Sicilienne de Gabriel Fauré (transcription) : je me suis tournée toute surprise vers Palpatine : hé, mais je connais ! Quatre minutes seulement, mais rudement chouette.

Finale de la Symphonie n° 4 de Louis Vierne : les notes s’entrechoquent et les phrases musicales se marchent dessus ; on hésite entre le métro tokyoïte aux heures de pointes et le déluge biblique.

Symphonie gothique de Charles-Marie Widor : ça sonne gothique comme moi danseuse étoile, presque doux après le cataclysme de Vierne.

Prélude et Mort d’Isolde de Richard Wagner (transcription) : ça aurait pu être méga-impressionnant si tous les tuberculeux de la salle n’avaient pas décidé de donner un concert de toux à ce moment-là.
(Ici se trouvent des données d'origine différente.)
(** C7, amended: a chained comparison is evaluated eagerly.  Every
    comparator that has an operator is evaluated, left to right, so a
    comparator that raises makes the chain raise even after a pair that is
    false; when all operands have values the result is [all] of the
    comparisons of the adjacent pairs, which is True iff every pair holds. *)
Theorem chain_compare_eager (rt : runtime) (variables : gmap string value)
    (l : ast.node) (ops : list ast.cmpop) (comparators : list ast.node) :
  (∀ c, c ∈ take (length ops) comparators → raises (_eval rt variables c) →
        raises (_eval rt variables (ast.Compare l ops comparators)))
  ∧ (∀ v vs, _eval rt variables l = Ok v → mapM (_eval rt variables) comparators = Ok vs →
             _eval rt variables (ast.Compare l ops comparators)
             = rs ← pairwise rt ops v vs; b ← py_all rt rs; Ok (VBool b))
  ∧ (∀ rs, py_all rt rs = Ok true ↔ Forall (λ r, py_truth rt r = Ok true) rs).
Proof.
  split; [|split].
  - intros c Hc Hr. apply (eval_strict_child _ _ _ c); [|done]. by right.
  - intros v vs Hv Hvs. cbn [_eval]. rewrite Hv. cbn.
    rewrite (compare_loop_pairwise _ _ _ _ _ _ vs Hvs).
    by destruct (pairwise rt ops v vs).
  - apply py_all_true.
Qed.
Lemma stop_inv_step (evs0 evs : list event) (s s' : State) (a : action) :
  stop_inv evs0 s -> exec a s = Some (evs, s') -> stop_inv (evs0 ++ evs) s'.
Proof.
  intros [Hgs Hret] H.
  assert (Hle : pool_le (pool s) (pool s')) by by eapply exec_pool_le.
  assert (Hgs' : Forall (stop_done (pool s')) (goroutines s)).
  { eapply Forall_impl; [done|]. intros g. by apply stop_done_le. }
  assert (Hret' : EvStopReturn ∈ evs0 -> all_closed (pool s')).
  { intros Hin. eapply all_closed_le; eauto. }
  clear Hgs Hret. unfold stop_inv.
  exec_cases; simpl in *; split.
  all: try done.
  all: rewrite ?elem_of_app, ?elem_of_cons, ?elem_of_nil.
  all: try (intros [?|Hin]; [by eauto|];
            try (by repeat (destruct Hin as [?|Hin]; [done|]))).
  all: try match goal with
       | |- Forall _ (<[_:=_]> _) => apply Forall_insert; [done|]
       | |- Forall _ (_ ++ _) => apply Forall_app; split; [done|]
       end.
  all: try match goal with
       | |- Forall _ (<[_:=_]> _) => apply Forall_insert; [done|]
       | |- Forall _ (map _ _ ++ _) =>
           apply Forall_app; split; [by apply Forall_map, Forall_true|]
       end.
  all: try match goal with
       | |- Forall _ _ => by repeat constructor
       | |- stop_done _ (dispatch_route _ _ _) =>
           by unfold dispatch_route; repeat case_match
       end.
  all: try done.
  all: try match goal with
       | Hl : goroutines _ !! _ = Some (GStop _) |- _ =>
           pose proof (proj1 (Forall_lookup _ _) Hgs' _ _ Hl) as Hi;
           simpl in Hi
       end.
  - destruct Hin as [?|Hin]; [done|].
    destruct (dispatch_route _ _ _); simpl in Hin;
      by rewrite ?list_elem_of_singleton, ?elem_of_nil in Hin.
  - by apply chan_close_Some in H as (_ & ->).
  - apply chan_close_Some in H as (_ & ->).
    apply (stop_loop_done (set_shutdownCh (pool s) _) 0); try done.
    intros k w Hk. lia.
  - match goal with H : chan_close _ = Some _ |- _ =>
      apply chan_close_Some in H as (_ & ->) end.
    destruct Hi as (Ht & Hs & Hu).
    match goal with |- stop_done ?p' _ =>
      replace (stop_loop (pool s) (S i0)) with (stop_loop p' (S i0))
        by (unfold stop_loop; simpl; by rewrite length_insert);
      apply (stop_loop_done p' (S i0)); try done end.
    intros k w' Hk Hw'. simpl in Hw'.
    destruct (decide (k = i0)) as [->|Hne].
    + rewrite list_lookup_insert_eq in Hw' by by eapply lookup_lt_Some.
      by simplify_eq.
    + apply (Hu k w'); [lia|]. simpl.
      by rewrite list_lookup_insert_ne in Hw' |- *.
  - destruct Hi as (Ht & Hs & Hu). repeat split; try done.
    apply (workers_closed_upto_all _ i0); [|done].
    by apply lookup_ge_None.
  - done.
  - by repeat apply Forall_insert.
Qed.

Lemma stop_inv_run (acts : list action) (s s' : State) (evs0 evs : list event) :
  stop_inv evs0 s -> run acts s = Some (evs, s') -> stop_inv (evs0 ++ evs) s'.
Proof.
  intros HI Hrun.
  apply (run_invariant (fun _ => True) stop_inv) with (acts := acts) (s := s);
    try done.
  - intros. by eapply stop_inv_step.
  - by apply Forall_true.
Qed.

Lemma stop_inv_boot (p : Pool) : stop_inv [] (boot p).
Proof. split; [by constructor|]. by intros ?%elem_of_nil. Qed.

Lemma exec_stays_stopped (a : action) (s s' : State) (evs : list event) :
  exec a s = Some (evs, s') -> a <> CallStart -> closed (pool s) = true ->
  closed (pool s') = true.
Proof.
  intros H Ha Hc. destruct a;
    try (erewrite exec_closed_flag; by eauto).
  simpl in H. rewrite Stop_enter_stopped in H by done. by simplify_eq.
Qed.

Lemma run_stays_stopped (acts : list action) (s s' : State) (evs : list event) :
  run acts s = Some (evs, s') -> Forall (fun a => a <> CallStart) acts ->
  closed (pool s) = true -> closed (pool s') = true.
Proof.
  intros Hrun HA Hc.
  apply (run_invariant (fun a => a <> CallStart)
           (fun _ s1 => closed (pool s1) = true))
    with (acts := acts) (evs0 := []) (s := s) (evs := evs); try done.
  intros evs0 s1 a evs1 s1' HI Ha He. by eapply exec_stays_stopped.
Qed.

Lemma exec_stays_running (a : action) (s s' : State) (evs : list event) :
  exec a s = Some (evs, s') -> a <> CallStop -> closed (pool s) = false ->
  closed (pool s') = false.
Proof.
  intros H Ha Hc. destruct a;
    try (erewrite exec_closed_flag; by eauto).
  simpl in H. rewrite Start_running in H by done. by simplify_eq.
Qed.

Lemma run_stays_running (acts : list action) (s s' : State) (evs : list event) :
  run acts s = Some (evs, s') -> Forall (fun a => a <> CallStop) acts ->
  closed (pool s) = false -> closed (pool s') = false.
Proof.
  intros Hrun HA Hc.
  apply (run_invariant (fun a => a <> CallStop)
           (fun _ s1 => closed (pool s1) = false))
    with (acts := acts) (evs0 := []) (s := s) (evs := evs); try done.
  intros evs0 s1 a evs1 s1' HI Ha He. by eapply exec_stays_running.
Qed.

(** * C4: the lifecycle flag guards [Start] and [Stop] *)

(** C4. [Start] returns the already-running error exactly when the flag is
    not Stopped and otherwise flips it to Running and returns nil; [Stop]
    returns the already-stopped error exactly when the flag is not Running
    and otherwise flips it to Stopped.  A [Start] that fails changes nothing
    and launches nothing; one that succeeds launches a goroutine for each
    worker and the dispatcher.  Hence for every pool the second of
    two [Start]s returns the already-running error, and the second of two
    [Stop]s the already-stopped error; and so it is in the running system,
    whatever the goroutines and the other callers do in between: a [Start]
    made while no [Stop] was called since the flag read Running fails, and
    a [Stop] made while no [Start] was called since it read Stopped fails. *)
Theorem Start_Stop_guarded (p : Pool) :
  (Start_error p = Some ErrAlreadyRunning <-> closed p = false)
  /\ (Start_error p = None <-> closed p = true)
  /\ closed (Start_pool p) = false
  /\ (closed p = false -> Start_pool p = p /\ Start_spawned p = [])
  /\ (closed p = true ->
      Start_spawned p
      = map (fun w => GWorker w WSelect) (seq 0 (length (workers p)))
          ++ [GDispatch (DSelect 0)])
  /\ Start_error (Start_pool p) = Some ErrAlreadyRunning
  /\ exists o,
       Stop p = Some o
       /\ (stop_error o = Some ErrAlreadyStopped <-> closed p = true)
       /\ (stop_error o = None <-> closed p = false)
       /\ closed (stop_pool o) = true
       /\ Stop (stop_pool o)
          = Some (StopError ErrAlreadyStopped (stop_pool o))
       /\ (forall s acts evs s',
             pool s = Start_pool p ->
             Forall (fun a => a <> CallStop) acts ->
             run acts s = Some (evs, s') ->
             fst <$> exec CallStart s'
             = Some [EvStart (Some ErrAlreadyRunning)])
       /\ (forall s acts evs s',
             pool s = stop_pool o ->
             Forall (fun a => a <> CallStart) acts ->
             run acts s = Some (evs, s') ->
             fst <$> exec CallStop s'
             = Some [EvStop (Some ErrAlreadyStopped)]).
Proof.
  assert (HS : closed (Start_pool p) = false).
  { unfold Start_pool. destruct (closed p) eqn:Hc.
    - by rewrite Start_stopped.
    - by rewrite Start_running. }
  assert (HR : forall s acts evs s',
             pool s = Start_pool p ->
             Forall (fun a => a <> CallStop) acts ->
             run acts s = Some (evs, s') ->
             fst <$> exec CallStart s'
             = Some [EvStart (Some ErrAlreadyRunning)]).
  { intros s acts evs s' Hp HA Hrun. rewrite <- Hp in HS.
    pose proof (run_stays_running _ _ _ _ Hrun HA HS) as Hc'.
    simpl. by rewrite Start_running. }
  assert (HT : forall q, closed q = true -> forall s acts evs s',
             pool s = q ->
             Forall (fun a => a <> CallStart) acts ->
             run acts s = Some (evs, s') ->
             fst <$> exec CallStop s'
             = Some [EvStop (Some ErrAlreadyStopped)]).
  { intros q Hq s acts evs s' Hp HA Hrun. rewrite <- Hp in Hq.
    pose proof (run_stays_stopped _ _ _ _ Hrun HA Hq) as Hc'.
    simpl. by rewrite Stop_enter_stopped. }
  split; [|split; [|split; [done|split; [|split; [|split]]]]].
  - unfold Start_error. destruct (closed p) eqn:Hc.
    + by rewrite Start_stopped.
    + by rewrite Start_running.
  - unfold Start_error. destruct (closed p) eqn:Hc.
    + by rewrite Start_stopped.
    + by rewrite Start_running.
  - intros Hc. unfold Start_pool, Start_spawned. by rewrite Start_running.
  - intros Hc. unfold Start_spawned. by rewrite Start_stopped.
  - unfold Start_error. by rewrite Start_running.
  - unfold Stop. destruct (closed p) eqn:Hc.
    + rewrite Stop_enter_stopped by done. eexists. split; [done|].
      cbn [stop_error stop_pool]. rewrite Hc, Stop_enter_stopped by done.
      do 4 (split; [done|]). split; [exact HR|]. by apply HT.
    + rewrite Stop_enter_running by done.
      destruct (stop_run_returns _ (set_closed p true) SCloseTaskCh (le_n _))
        as (o & Ho & Hoc & Hoe).
      exists o. split; [exact Ho|]. rewrite Hoe. simpl in Hoc.
      rewrite Hoc, Stop_enter_stopped by done.
      do 4 (split; [done|]). split; [exact HR|]. by apply HT.
Qed.
(** * HeySnipsDataset (wwdetect/wavenet/wavenet_loader.py)

    A shallow embedding of the batch loader: the record list, batch assembly
    with zero padding, pruning of the wakeword class, the order-dependent
    accessors and the reshuffle hook.

    Python objects that are shared by reference and mutated (the loader
    object, NumPy arrays, NumPy's global random state) live in an explicit
    [world]; every method is a computation in the state-and-exception monad
    [M] over that world, so that what a method leaves behind when it raises
    can be stated as well.

    - Feature arrays are two-dimensional arrays of [float32] cells on a
      heap, the padded batch is a three-dimensional array allocated by
      [np.zeros]; slice assignment follows NumPy's clamping and
      broadcasting rules.
    - [keep_ratio] is a binary64 float; [int(keep_ratio * num_wakewords)]
      is the IEEE product, rounded to nearest even, then truncated.
    - [np.random.shuffle] is the swap loop NumPy runs on a Python list; the
      source of randomness is an arbitrary sequence of bounded draws. *)

From Stdlib Require Import ZArith List Bool Lia SpecFloat.
From stdpp Require Import base tactics option list numbers strings.

Open Scope Z_scope.

(** ** Exceptions and results *)

Inductive exn :=
  | IndexError
  | ValueError
  | OverflowError
  | AssertionError
  | ZeroDivisionError
  | TypeError.

Inductive result (A : Type) :=
  | Ok (a : A)
  | Raise (e : exn).
Arguments Ok {A} a.
Arguments Raise {A} e.

(** ** Floating-point values

    [np.float32] cells and the Python float [keep_ratio] are IEEE 754 values
    in the representation of [SpecFloat]; binary64 is [prec = 53],
    [emax = 1024]. *)

Definition float32 := spec_float.
Definition float64 := spec_float.
(** Stand-ins for Python's hashes, so that hashing can be run. *)
Definition sample_hash_type (cls : string) : Z := Z.of_nat (String.length cls).

Definition sample_hash_atom (v : pyval) : Z :=
  match v with
  | PyInt z => z
  | PyStr s => Z.of_nat (String.length s)
  | PyUUID u => Z.of_N u
  | PyDatetime t => t
  | PyBool true => 1
  | _ => 0
  end.

Definition sample_hash_tuple (hs : list Z) : Z := foldr Z.add 0%Z hs.

Definition user_in_result : gmap string pyval :=
  {[ "username" := PyStr "ada@example.org"; "password" := PyStr "correct horse";
     "roles" := PyList [] ]}.

(** The values Python hashes without looking inside: everything but
    lists and model instances. *)
Definition is_atom (v : pyval) : bool :=
  match v with
  | PyList _ | PyModel _ _ => false
  | _ => true
  end.


(** *** Conversions to run the schemas with

    Stand-ins for pydantic's conversions, so that construction can be
    evaluated: a value of the annotated type is taken as it is, an
    [int] becomes a [str] in decimal, a [bool] becomes an [int], an
    instance of the class itself is a valid model value, and an address
    needs an [@]. *)

Definition sample_str (v : pyval) : res pyval :=
  match v with
  | PyStr _ => Ok v
  | PyInt z => Ok (PyStr (NilZero.string_of_int (Z.to_int z)))
  | _ => Raise (TypeError "str type expected")
  end.

Definition sample_int (v : pyval) : res pyval :=
  match v with
  | PyInt _ => Ok v
  | PyBool b => Ok (PyInt (if b then 1 else 0))
  | _ => Raise (TypeError "value is not a valid integer")
  end.

Definition sample_uuid (v : pyval) : res pyval :=
  match v with
  | PyUUID _ => Ok v
  | _ => Raise (TypeError "value is not a valid uuid")
  end.

Definition sample_datetime (v : pyval) : res pyval :=
  match v with
  | PyDatetime _ => Ok v
  | _ => Raise (TypeError "invalid datetime format")
  end.

Definition sample_model (cls : Model) : TypeValidator := λ w v,
  (match v with
   | PyModel cn _ =>
       if String.eqb cn (m_name cls) then Ok v
       else Raise (TypeError "value is not a valid dict")
   | _ => Raise (TypeError "value is not a valid dict")
   end, w).

Definition has_at (s : string) : option string :=
  if str_contains "@" s then Some s else None.

Definition sample_conversions : Conversions :=
  {| str_validator := sample_str;
     int_validator := sample_int;
     uuid_validator := sample_uuid;
     datetime_validator := sample_datetime;
     model_validator := sample_model;
     issubclass := String.eqb;
     validate_email := has_at |}.

Definition converted_key_pair_args : gmap string pyval :=
  {[ "kid" := PyInt 1; "public_key" := PyStr "PUBLIC";
     "private_key" := PyStr "PRIVATE"; "exp" := PyDatetime 1800000000000000 ]}.

Definition converted_token_args : gmap string pyval :=
  {[ "exp" := PyBool true; "sub" := PyInt 42 ]}.

(** ** Splitting and joining *)

Lemma str_split_no_sep c s :
  str_contains c s = false → str_split c s = [s].
Proof.
  induction s as [|a s IH]; simpl; [done|].
  destruct (Ascii.eqb a c); simpl; [done|].
  intros Hs. by rewrite IH.
Qed.

Lemma str_split_piece c x s :
  str_contains c x = false →
  str_split c (x +:+ String c s) = x :: str_split c s.
Proof.
  induction x as [|a x IH]; simpl.
  - intros _. by rewrite Ascii.eqb_refl.
  - destruct (Ascii.eqb a c); simpl; [done|].
    intros Hx. by rewrite IH.
Qed.

Lemma str_split_join c l :
  l ≠ [] →
  Forall (λ s, str_contains c s = false) l →
  str_split c (str_join (String c "") l) = l.
Proof.
  intros Hne Hl. induction Hl as [|x l Hx Hl IH]; [done|].
  destruct l as [|y l].
  - simpl. by apply str_split_no_sep.
  - change (str_join (String c "") (x :: y :: l))
      with (x +:+ String c (str_join (String c "") (y :: l))).
    rewrite str_split_piece by done. by rewrite IH.
Qed.

Lemma str_items_strs l : str_items (PyStr <$> l) = Ok l.
Proof.
  induction l as [|x l IH]; [done|].
  rewrite fmap_cons. simpl. by rewrite IH.
Qed.

(** ** Role *)

(** C10.  Storing a non-empty list of scopes none of which contains a
    space with [set_scopes_from_list] and reading it back with
    [get_scopes_as_list] returns the list; for the empty list the
    result is the one-element list holding the empty string. *)
Theorem scopes_list_round_trip (self : gmap string pyval) (l : list string) :
  Forall (λ s, str_contains " " s = false) l →
  ∃ self',
    set_scopes_from_list self (PyStr <$> l)
      = Ok (PyStr (str_join " " l), self') ∧
    get_scopes_as_list self'
      = Ok (PyList (PyStr <$> (if decide (l = []) then [""] else l))).
Proof.
  intros Hl. eexists. split.
  - unfold set_scopes_from_list. by rewrite str_items_strs.
  - unfold get_scopes_as_list. rewrite lookup_insert_eq.
    case_decide as Hnil.
    + by subst l.
    + by rewrite (str_split_join " " l).
Qed.

Lemma scopes_list_round_trip_witness :
  ∃ self',
    set_scopes_from_list ∅ [PyStr "read"; PyStr ""; PyStr "write"]
      = Ok (PyStr "read  write", self') ∧
    get_scopes_as_list self' = Ok (PyList [PyStr "read"; PyStr ""; PyStr "write"]).
Proof.
  apply (scopes_list_round_trip ∅ ["read"; ""; "write"]).
  repeat constructor.
Defined.

(** ** Model construction *)

Lemma validate_fields_errors m fs kw vals errs w vals' errs' w' :
  validate_fields m fs kw vals errs w = (Ok (vals', errs'), w') →
  ∃ more, errs' = (errs ++ more)%list.
Proof.
  revert vals errs w. induction fs as [|f fs IH]; simpl; intros vals errs w H.
  - exists []. rewrite app_nil_r. congruence.
  - destruct (field_step m f (kw !! d_name f) w) as [[v|e|e] w1].
    + eauto.
    + apply IH in H as [more ->]. rewrite <- app_assoc. eauto.
    + discriminate.
Qed.

(** When the loop ends without an error, its first turn produced a
    value and the rest of the loop ran on from there. *)
Lemma validate_fields_cons m f fs kw vals w vals' w' :
  validate_fields m (f :: fs) kw vals [] w = (Ok (vals', []), w') →
  ∃ v w1,
    field_step m f (kw !! d_name f) w = (Valid v, w1) ∧
    validate_fields m fs kw (<[d_name f := v]> vals) [] w1 = (Ok (vals', []), w').
Proof.
  simpl. destruct (field_step m f (kw !! d_name f) w) as [[v|e|e] w1]; intros H.
  - eauto.
  - apply validate_fields_errors in H as [more H]. by destruct more.
  - discriminate.
Qed.

Lemma validate_fields_nil m kw vals w vals' w' :
  validate_fields m [] kw vals [] w = (Ok (vals', []), w') →
  vals' = vals ∧ w' = w.
Proof. simpl. intros H. by simplify_eq. Qed.

Lemma run_root_validators_errors rvs vals errs vals' errs' :
  run_root_validators rvs vals errs = Ok (vals', errs') →
  ∃ more, errs' = (errs ++ more)%list.
Proof.
  revert vals errs. induction rvs as [|[skip rv] rvs IH]; simpl; intros vals errs H.
  - exists []. rewrite app_nil_r. congruence.
  - destruct (skip && negb (bool_decide (errs = []))); [eauto|].
    destruct (rv vals) as [vals1|e]; [eauto|].
    destruct (caught e); [|discriminate].
    apply IH in H as [more ->]. rewrite <- app_assoc. eauto.
Qed.

(** A constructed object comes from a loop over the fields that found
    no error, followed by root validators that raised none. *)
Lemma construct_inv m kw w self w' :
  construct m kw w = (Constructed self, w') →
  ∃ vals,
    validate_fields m (m_fields m) kw ∅ [] w = (Ok (vals, []), w') ∧
    run_root_validators (m_root m) (add_extra m kw vals) [] = Ok (self, []).
Proof.
  unfold construct.
  destruct (validate_fields m (m_fields m) kw ∅ [] w) as [[[vals errs]|e] w1] eqn:Hf;
    [|intros; simplify_eq].
  destruct (run_root_validators _ _ errs) as [[vals' errs']|e] eqn:Hr;
    [|intros; simplify_eq].
  destruct errs' as [|e' errs']; intros H; simplify_eq.
  destruct (run_root_validators_errors _ _ _ _ _ Hr) as [more Hm].
  destruct errs; [|done]. eauto.
Qed.

(** A conversion that leaves the world alone does so for the items of
    a list as well. *)
Lemma validate_items_world item l w :
  (∀ w x, (item w x).2 = w) → (validate_items item l w).2 = w.
Proof.
  intros Hitem. revert w. induction l as [|x l IH]; intros w; simpl; [done|].
  assert ((validate_item item w x).2 = w) as Hx by (destruct x; by simpl).
  destruct (validate_item item w x) as [r w1]. simpl in Hx. subst w1.
  specialize (IH w).
  destruct r as [x'|e]; [|destruct (caught e); [|done]];
    by destruct (validate_items item l w).
Qed.

Lemma list_validator_world item w x :
  (∀ w x, (item w x).2 = w) → (list_validator item w x).2 = w.
Proof.
  intros Hitem. destruct x; simpl; try done.
  pose proof (validate_items_world item l w Hitem) as H.
  by destruct (validate_items item l w).
Qed.

Lemma list_validator_Ok item w x v w' :
  list_validator item w x = (Ok v, w') → ∃ l, v = PyList l.
Proof.
  destruct x; simpl; intros H; simplify_eq.
  destruct (validate_items item l w) as [[l'|e] w1]; simpl in H; simplify_eq.
  eauto.
Qed.

(** A field leaves the world as it is when its default is no factory
    and its type is converted without touching the world. *)
Lemma field_step_world m f input w r w1 :
  (∀ mk, d_default f ≠ DefaultFactory mk) →
  (∀ w x, (d_type f w x).2 = w) →
  field_step m f input w = (r, w1) → w1 = w.
Proof.
  intros Hd Hty.
  assert (∀ v, (field_validate m f w v).2 = w) as Hfv.
  { intros v. unfold field_validate.
    destruct (apply_validators (pre_validators m f) w v) as [[]|]; simpl; try done;
      match goal with
      | |- context [d_type f w ?x] =>
          specialize (Hty w x); by destruct (d_type f w x)
      end. }
  unfold field_step. destruct input as [value|].
  - specialize (Hfv value). destruct (field_validate m f w value).
    simpl in Hfv. congruence.
  - destruct (d_default f) as [|value|mk]; [congruence| |by destruct (Hd mk)].
    destruct (validate_always m f); [|congruence].
    specialize (Hfv value). destruct (field_validate m f w value).
    simpl in Hfv. congruence.
Qed.

(** The value a field without validators ends up with: the default
    when nothing is supplied, [None] when [None] is supplied to an
    [Optional] field, and otherwise what the conversion to its type
    returns. *)
Lemma field_step_plain m f input w v w' :
  pre_validators m f = [] → post_validators m f = [] →
  validate_always m f = false →
  field_step m f input w = (Valid v, w') →
  match input with
  | Some PyNone => d_allow_none f = true ∧ v = PyNone ∧ w' = w
  | Some x => d_type f w x = (Ok v, w')
  | None =>
      match d_default f with
      | Required => False
      | DefaultValue d => v = d ∧ w' = w
      | DefaultFactory mk => mk w = (v, w')
      end
  end.
Proof.
  unfold field_step, field_validate. intros -> -> ->. simpl.
  destruct input as [x|].
  - destruct x; simpl; intros H;
      try (destruct (d_type f w _) as [[y|e] w1]; simpl in H;
           [by simplify_eq|destruct (caught e); by simplify_eq]).
    destruct (d_allow_none f); simpl in H; by simplify_eq.
  - destruct (d_default f) as [|d|mk]; intros H; try by simplify_eq.
    destruct (mk w). by simplify_eq.
Qed.

Lemma pure_Ok g w x v w' : pure g w x = (Ok v, w') → g x = Ok v ∧ w' = w.
Proof. unfold pure. intros H. by simplify_eq. Qed.

(** A supplied value that is not [None], for a field without
    validators, is converted to the field's type. *)
Lemma field_step_given m f x w :
  pre_validators m f = [] → post_validators m f = [] →
  x ≠ PyNone →
  field_step m f (Some x) w = (classify (d_type f w x).1, (d_type f w x).2).
Proof.
  unfold field_step, field_validate. intros -> -> Hx. simpl.
  destruct x; try done; destruct (d_type f w _) as [[y|e] w1]; done.
Qed.

Ltac peel H :=
  let v := fresh "v" in
  let w := fresh "w" in
  let Hs := fresh "Hstep" in
  apply validate_fields_cons in H as (v & w & Hs & H); simpl d_name in *.

Ltac same_world H :=
  match type of H with
  | field_step _ _ _ _ = _ =>
      let E := fresh "E" in
      pose proof H as E; apply field_step_world in E;
      [subst | by intros ? | first [by intros ? ? | by intros ? ?; apply list_validator_world]]
  end.

Ltac fields_of m fs :=
  unfold construct; change (m_fields m) with fs;
  cbn [validate_fields d_name required optional optional_with with_default].

(** For a class without root validators that ignores extra keyword
    arguments the object is what the loop over the fields left. *)
Lemma plain_model_self m kw vals self :
  m_root m = [] → m_extra m = ExtraIgnore →
  run_root_validators (m_root m) (add_extra m kw vals) [] = Ok (self, []) →
  self = vals.
Proof.
  unfold add_extra. intros -> ->. simpl. congruence.
Qed.
(** * telepager: the incremental fetcher and the record-to-page pipeline

    A shallow embedding of [telepager/manager.py] and of the builder of
    [examples/filtered.py].

    Python lists are mutable objects that the code passes around by
    reference ([filter_lines_by_quality] hands back the very list it was
    given when it passes through, and [build_page_book] hands what it
    got on to the builder and to the page sizer), so lists live in a
    store and the code manipulates locations.  Exceptions leave the mutations made before
    them in place, so a computation maps a state to the next state and
    either a value or the exception that was raised. *)

From Stdlib Require Import ZArith QArith Qround Ascii.
From stdpp Require Import gmap strings list pretty.

Local Open Scope Z_scope.

(** ** Exceptions and outcomes *)

(** The exceptions the pipeline can meet, by what an [except] clause can
    tell apart: [RuntimeError] stands for every instance of that class,
    its subclasses included, and carries its message. *)
Inductive exn : Type :=
| StopAsyncIteration
| RuntimeError (message : string)
| OtherException (name : string).

(** What an async generator raises when it is advanced while it is
    already running. *)
Definition reentrancy_violation : exn :=
  RuntimeError "anext(): asynchronous generator is already running".

Inductive outcome (A : Type) : Type :=
| Return (a : A)
| Raise (e : exn).
Arguments Return {A} a.
Arguments Raise {A} e.
(** * gepetto_viewer_rerun.client : the entity / scene registry of [Gui]

    A shallow embedding of [src/gepetto_viewer_rerun/client.py].  The
    registry state of a [Gui] object is a record; every method is a
    computation in a small monad that threads the registry, records the
    calls made to the rerun backend ([rr.new_recording], [rr.log],
    [rr.log_file_from_path]) and to the Python [logger], and may raise a
    Python exception.  The [isinstance] assertions on arguments hold by
    typing.  A number is a Python [int] or a [float], an IEEE 754 binary64
    value; numbers are stored in payloads as they are given, except the
    length of an arrow, which NumPy multiplies into a [float64] array. *)

From Stdlib Require Import ZArith SpecFloat String Ascii List Lia.
From stdpp Require Import base list strings.

Open Scope Z_scope.
Open Scope string_scope.
Open Scope list_scope.

(** ** Python strings: [str.find] with a one-character needle, [len], slices *)

Module Py.

Fixpoint find_from (c : ascii) (s : string) (i : Z) : Z :=
  match s with
  | EmptyString => -1
  | String a s' => if Ascii.eqb a c then i else find_from c s' (i + 1)
  end.

(** [s.find(c)] : index of the first occurrence, or [-1]. *)
Definition find (c : ascii) (s : string) : Z := find_from c s 0.

(** [len(s)] *)
Definition len (s : string) : Z := Z.of_nat (String.length s).

Fixpoint take (n : nat) (s : string) : string :=
  match n, s with
  | S n', String a s' => String a (take n' s')
  | _, _ => EmptyString
  end.

Fixpoint drop (n : nat) (s : string) : string :=
  match n, s with
  | S n', String _ s' => drop n' s'
  | _, _ => s
  end.

(** [s[:i]] and [s[i:]] for an index [0 <= i]. *)
Definition slice_to (s : string) (i : Z) : string := take (Z.to_nat i) s.
Definition slice_from (s : string) (i : Z) : string := drop (Z.to_nat i) s.

(** The character ['/'] does not occur in [s]. *)
Fixpoint slash_free (s : string) : bool :=
  match s with
  | EmptyString => true
  | String a s' => negb (Ascii.eqb a "/") && slash_free s'
  end.

End Py.

(** ** Python numbers *)

(** A Python [float], and the element type of a NumPy [float64] array. *)
Definition float64 : Type := spec_float.

Definition float64_prec : Z := 53.
Definition float64_emax : Z := 1024.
Fantaisie de Fugue sur Ad nos, ad salutarem undam de Franz Liszt : le plus long morceau du programme. En trente minutes, on a le temps de s’installer et de se laisser promener d’une pièce à l’autre : on ne sait jamais trop comment on est arrivé dans la dernière ni comment on a quitté la précédente, si bien qu’on n’est pris ni par surprise ni par l’ennui, c’est tout l’étonnant de la chose. En termes savants, il s’agit d’une œuvre « monothématique » : « cette rigueur de conception confère à l’œuvre une grande unité, et paradoxalement, Liszt en profite pour lâcher la bride de son imagination, dans une sorte de grande improvisation rapsodique » (Isabelle Rouard, note du programme). Particulièrement aimé les moments au creux de la vague sonore. Ça laisse rêver.